● **Activity**: Select, from the data, each line where "argsort" occurs.

Records from a data collection
++++++++++++++++++++

(** * ML_Intro: the two notebooks, embedded and checked

    [RF_Feature_Selection_7.ipynb] (the first notebook) and
    [Pipeline_ML_6.ipynb] (the second notebook) are glue code over numpy,
    pandas and scikit-learn.  The notebooks' own statements are embedded
    here as they are written.  What the libraries compute (which rows a
    split draws, what a fitted forest predicts, how long a call takes) is
    not in the repository: it enters through the interfaces [Float64] and
    [Library] below, as operations with the part of their documented
    contract that the notebooks rely on.

    Numbers.  Feature importances are float64 in the notebooks.  Here a
    float64 number is held as the rational it denotes, and every sum the
    code computes is rounded: [float64 q] is the float64 nearest to [q].
    The literal [0.9] is [float64 (9 # 10)], not [9 # 10], and an
    element [x] of a float64 array is [float64 x]: [x] itself when it is
    a float64 number. *)

From Stdlib Require Import QArith Qround Qpower Lia Lqa.
From stdpp Require Import base list sorting gmap strings.

(** ** numpy: the array operations the first notebook calls *)

Module Numpy.
Local Open Scope Q_scope.

#[global] Instance Qle_dec : RelDecision Qle :=
  fun x y => decide (Qnum x * QDen y ≤ Qnum y * QDen x)%Z.

(** [a[i]] for an index that an [argsort] of [a] produced. *)
Definition getitem (a : list Q) (i : nat) : Q := nth i a 0.

(** [a[idx]] with an index array: one entry per index. *)
Definition take_idx (a : list Q) (idx : list nat) : list Q :=
  map (getitem a) idx.

(** The order [np.argsort(a)] sorts indices by. *)
Definition by_value (a : list Q) : relation nat :=
  fun i j => getitem a i <= getitem a j.

#[global] Instance by_value_dec a : RelDecision (by_value a) :=
  fun i j => Qle_dec (getitem a i) (getitem a j).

++++++++++++++++++++

● **Finished task**:
(** [a[i]] for an index that an [argsort] of [a] produced. *)
(** The order [np.argsort(a)] sorts indices by. *)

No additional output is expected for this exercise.